The carnies have snubbed out their last cigarettes, the corndog grease has been carefully preserved for next year, and the chicken poop has been hosed out of the poultry barn -- the fair must be over. Fair time is always a little bittersweet: kids never want it to end, but, like holiday weekends in Amsterdam, if it lasted just one more day they'd probably end up in a gutter. On Saturday, I explained to Dylan that there was only one more day left of the fair. I should have kept my trap shut because it led to a twenty minute conversation on why we can't go to the fair every day of the year. The Amsterdam analogy didn't work so well on her either.
This year, we were fair-heros, at least to Dylan and Grady. We took them every day. We learned that Grady loves sprint cars, but hates the earplugs we made him wear. This made for him being happy-sad-happy-sad at fifteen second intervals. The cars would scream past us and he'd smile, but when they hit the back stretch he couldn't see them so he'd yank his ear plugs off and start to cry until they zoomed past again. Smile, cry, smile, fuss. Over and over. It was even exhausting for the strangers who sat near us.
Dylan got to sit front and center for the rodeo and, we thought, had the time of her life. Then Lefty the Rodeo Clown didn't throw her a trick rope and she missed her chance at getting a free t-shirt and suddenly the rodeo wasn't fun anymore. She told my sister the reasons as she counted them off on her fingers. "One, I didn't get a yellow rope. Two, I didn't get to throw the ball. Three, I didn't get a t-shirt, and, four, I didn't get a blue rope." She changed her tune when grandma gave her five bucks to buy the clown's "special trick rope" (four feet of cheap rope with a bead on the end), and now she wants to be a rodeo queen again. Although, she still won't Mutton Bust (to my relief). We asked her if she'd like to ride a sheep. "No," she replied, "I'll just ride a bus." Good enough.
Grady's at the awkward age and height where he can't go on too many carnival rides. By "too many" I mean he can't go on anything but the little train. While it was the only ride he could go on, it was the only ride I couldn't (too many corndogs in my belly), so we had to recruit friends, family, or random passersby to escort him. Dylan went on all sortsakinda rides (her words), and couldn't get enough of the Fun House, until she fell on her butt and had to be carried out. I was pleased that our spin on the Dizzy Dragons didn't make her as nauseous as it made me.

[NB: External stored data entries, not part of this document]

(** * A shallow embedding of the COMP4981 poll-based HTTP server

    The development follows the three translation units of the program:
    - [path.c]   : [contains_traversal], [starts_with_doc_root], [resolve_path];
    - [http.c]   : [find_request_line_end], [parse_http_request],
                   [http_reason_phrase], [guess_mime_type], [format_http_date],
                   [build_response_headers];
    - [server.c] : the per-client record [client_t] and the read / prepare /
                   write transitions driven by the poll loop.

    Conventions.
    - A C string is the list of its bytes before the terminating NUL.
    - A [char] array is the list of its cells; writing into it replaces a
      run of cells and leaves the others as they were.
    - [int], [size_t], [ssize_t] and [off_t] values are integers in [Z]; the
      casts that can wrap are written out with [to_int].
    - The kernel is an explicit [world]: a script of the answers the next
      system calls will get, and the trace of what the calls did.  A function
      returns [None] when the script ends before the C function returns. *)

From Stdlib Require Import ZArith Ascii String Lia Bool Arith List.
From Stdlib Require Import Permutation.
Import ListNotations.
Local Open Scope Z_scope.

(** ** Bytes, C strings and the pieces of libc the program uses *)

Definition bytes := list ascii.

Definition lit (s : string) : bytes := list_ascii_of_string s.

Definition NUL : ascii := "000"%char.
Definition CR : ascii := "013"%char.
Definition LF : ascii := "010"%char.
Definition CRLF : bytes := [CR; LF].

Definition code (c : ascii) : Z := Z.of_nat (nat_of_ascii c).

(** [strlen] *)
Definition len (s : bytes) : Z := Z.of_nat (length s).

Definition INT_MAX : Z := 2147483647.

(** Conversion to a 32-bit [int], with the wrap-around of the cast. *)
Definition to_int (z : Z) : Z := (z + 2147483648) mod 4294967296 - 2147483648.

(** [strcmp(a, b) == 0] *)
Fixpoint bytes_eqb (a b : bytes) : bool :=
  match a, b with
  | [], [] => true
  | x :: a', y :: b' => Ascii.eqb x y && bytes_eqb a' b'
  | _, _ => false
  end.

(** [strncmp(s, p, strlen(p)) == 0] *)
Fixpoint is_prefix (p s : bytes) : bool :=
  match p, s with
  | [], _ => true
  | x :: p', y :: s' => Ascii.eqb x y && is_prefix p' s'
  | _ :: _, [] => false
  end.

(** [strstr(hay, needle) != NULL] *)
Fixpoint strstr (hay needle : bytes) : bool :=
  is_prefix needle hay ||
  match hay with
  | [] => false
  | _ :: hay' => strstr hay' needle
  end.

(** [strchr(s, c) != NULL] *)
Definition strchr (s : bytes) (c : ascii) : bool := existsb (Ascii.eqb c) s.
(** * xpthread: the emulated (Win32) backend of [src/src/xpthread.c]

    A shallow embedding of the code that is compiled under [#ifdef _WIN32],
    followed by the properties of that code.

    Conventions.
    - Machine integers are values of [Z]; every conversion to a fixed-width
      C type is written out ([dword], [to_long], [to_int64], [to_uint64]).
      The widths are those of the Windows ABI the backend is compiled for:
      [DWORD], [unsigned] and [long] have 32 bits, [time_t], [int64_t] and
      [uint64_t] have 64.
    - Pointers are addresses in [Z]; [0] is [NULL].  An out-parameter
      [T *p] of a call is an [option T]: [None] is a null pointer,
      [Some x] a valid cell holding [x]; the call returns the cell as it
      leaves it.
    - A call that runs inside a thread is a [thread_m]: it is given the
      identity of the calling thread and the process state, and either
      returns, ends the calling thread ([_endthreadex]), blocks, or faults. *)

From stdpp Require Import gmap.
From Stdlib Require Import ZArith Lia List.
Import ListNotations.

Local Open Scope Z_scope.

(** ** Fixed-width integers *)

Definition dword (x : Z) : Z := x mod 2 ^ 32.
Definition to_uint64 (x : Z) : Z := x mod 2 ^ 64.
Definition to_long (x : Z) : Z := (x + 2 ^ 31) mod 2 ^ 32 - 2 ^ 31.
Definition to_int64 (x : Z) : Z := (x + 2 ^ 63) mod 2 ^ 64 - 2 ^ 63.

(** ** Status codes

    The values of [<errno.h>] in the Windows C runtime; the code only
    names them. *)

Definition EAGAIN : Z := 11.
Definition ENOMEM : Z := 12.
Definition EBUSY : Z := 16.
Definition EINVAL : Z := 22.
Definition ENOSYS : Z := 40.
Definition ENOTSUP : Z := 129.
Definition ETIMEDOUT : Z := 138.

(** [INFINITE] of [<windows.h>] is the largest [DWORD]. *)
Definition INFINITE : Z := 4294967295.

Definition XPTHREAD_CANCEL_ENABLE : Z := 1.
Definition XPTHREAD_CANCEL_DISABLE : Z := 0.

(** ** Time source *)

Module Clock.

Record timespec := { tv_sec : Z; tv_nsec : Z }.

(** What [GetSystemTimeAsFileTime] writes: a count of 100 ns ticks
    since 1601-01-01, split in two [DWORD]s. *)
Record FILETIME := { dwLowDateTime : Z; dwHighDateTime : Z }.

(** [ULARGE_INTEGER]: the two halves read back as [QuadPart]. *)
Definition QuadPart (LowPart HighPart : Z) : Z :=
  Z.lor (Z.shiftl (dword HighPart) 32) (dword LowPart).

Definition xpthread_get_realtime (ft : FILETIME) : timespec :=
  let uli := QuadPart (dwLowDateTime ft) (dwHighDateTime ft) in
  let t := to_uint64 (uli - 116444736000000000) in
  {| tv_sec := to_int64 (t / 10000000);
     tv_nsec := to_long (to_uint64 ((t mod 10000000) * 100)) |}.

(** A [timespec] in normal form. *)
Definition normalized (ts : timespec) : Prop :=
  0 <= tv_nsec ts < 1000000000.

(** Order of two points in time given in normal form. *)
Definition at_or_before (a b : timespec) : Prop :=
  tv_sec a < tv_sec b \/ (tv_sec a = tv_sec b /\ tv_nsec a <= tv_nsec b).

(** The [FILETIME] of a Unix time given in seconds and 100 ns ticks. *)
Definition filetime_of_unix (sec ticks : Z) : FILETIME :=
  let q := 116444736000000000 + sec * 10000000 + ticks in
  {| dwLowDateTime := q mod 2 ^ 32; dwHighDateTime := q / 2 ^ 32 |}.

End Clock.

(** ** Mutex primitive *)

Module Mutex.
Import Clock.

(** The part of a [CRITICAL_SECTION] that decides who may enter:
    the owning thread, if any, and how often it has entered. *)
Record CRITICAL_SECTION := {
  OwningThread : option Z;
  RecursionCount : Z
}.

Definition unlocked : CRITICAL_SECTION :=
  {| OwningThread := None; RecursionCount := 0 |}.

Definition held_by (t : Z) : CRITICAL_SECTION :=
  {| OwningThread := Some t; RecursionCount := 1 |}.

Definition TryEnterCriticalSection (self : Z) (cs : CRITICAL_SECTION)
  : bool * CRITICAL_SECTION :=
  match OwningThread cs with
  | None => (true, {| OwningThread := Some self; RecursionCount := 1 |})
  | Some o =>
      if o =? self
      then (true, {| OwningThread := Some self;
                     RecursionCount := RecursionCount cs + 1 |})
      else (false, cs)
  end.

(** [EnterCriticalSection] waits while another thread owns the section:
    [None] is a caller that is left waiting. *)
Definition EnterCriticalSection (self : Z) (cs : CRITICAL_SECTION)
  : option CRITICAL_SECTION :=
  let (entered, cs') := TryEnterCriticalSection self cs in
  if entered then Some cs' else None.
Lemma sl_le_same b k off v n :
  (0 <=? off) && (n =? Z.of_nat k) = true -> off + n <= zlen b ->
  sl (put b off (le_enc k v)) off n = le_enc k v.
Proof. intros H ?. apply sl_put_same; rewrite ?zlen_le_enc; lia. Qed.

Ltac layout_step :=
  match goal with
  | |- context [sl (put ?b ?o (le_enc ?k ?v)) ?i ?n] =>
      first
        [ rewrite (sl_le_before b k o v i n eq_refl)
        | rewrite (sl_le_after b k o v i n eq_refl)
        | rewrite (sl_le_same b k o v n eq_refl) by (rewrite ?zlen_put; zl) ]
  | |- context [sl (put ?b ?o ?s) ?i ?n] =>
      first
        [ rewrite (sl_put_before b o s i n) by lia
        | rewrite (sl_put_after b o s i n) by (autorewrite with zl; lia)
        | rewrite (sl_put_same b o s n) by (autorewrite with zl; lia) ]
  end.
Ltac layout := unfold put8, put16, put32, put64; repeat layout_step.

(** Discharges bounds checks from a length fact in the context. *)
Ltac reads :=
  repeat match goal with
  | |- context [at8 ?b ?o] => rewrite (at8_ok b o) by lia
  | |- context [u16at ?b ?o] => rewrite (u16at_ok b o) by lia
  | |- context [u32at ?b ?o] => rewrite (u32at_ok b o) by lia
  | |- context [u64at ?b ?o] => rewrite (u64at_ok b o) by lia
  | |- context [slice ?b ?i (?i + ?n)] => rewrite (slice_len b i n) by lia
  | |- context [slice ?b ?i ?j] =>
      let n := eval vm_compute in (j - i) in
      rewrite (slice_n b i j n eq_refl) by lia
  end.

(** Decodes an encoded field back to its value. *)
Ltac fields :=
  repeat match goal with
  | |- context [le_dec (le_enc 1 ?v)] => rewrite (le_dec_u8 v) by (unfold is_u8 in *; lia)
  | |- context [le_dec (le_enc 2 ?v)] => rewrite (le_dec_u16 v) by (unfold is_u16 in *; lia)
  | |- context [le_dec (le_enc 4 ?v)] => rewrite (le_dec_u32 v) by (unfold is_u32 in *; lia)
  | |- context [le_dec (le_enc 8 ?v)] => rewrite (le_dec_u64 v) by (unfold is_u64 in *; lia)
  end.

(** Peels a [let*] chain in a hypothesis: each bind must have produced [Ok]. *)
Ltac binds H :=
  repeat match type of H with
  | context [match ?c with Ok _ => _ | Err _ => _ | Panic => _ end] =>
      let E := fresh "E" in destruct c eqn:E; [|discriminate H|discriminate H]
  | context [if ?c then _ else _] =>
      let E := fresh "C" in destruct c eqn:E; try discriminate H
  end.

(** Go byte-slice comparison, [string(a) == string(b)]. *)
Definition bytes_eqb (a b : bytes) : bool := bool_decide (a = b).

Lemma bytes_eqb_refl a : bytes_eqb a a = true.
Proof. by apply bool_decide_eq_true. Qed.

On the fair's last day, we packed in as many rides, fried foods, walks through the livestock barns, Smokey Bear hugs, and shaved ices as we could. And it worked. Grady fell asleep in his stroller (which he never does), and Dylan didn't protest at all when we told her it was time to go. We have spent the last two days getting the fair out of their systems. Fried fair food is fun to eat, and even more fun when it's released as a gas. Dylan and Grady's farts would knock a buzzard off a meat wagon. But, if that's the worst result from five days of debauchery, then we're doing alright. It's sure cheaper then sending them to Amsterdam for the weekend.
3 comments:
Is Grady eating a pile of meat? God I love that kid.
now i want a corndog
Love Grady's smile on the train! Priceless! I think I'm still recovering from the first time I rode the Squirrel Cages with Greg (I think I was 8). I still need to talk to him about that! He was in control of the "spinning mechanism". Enough said. Lol!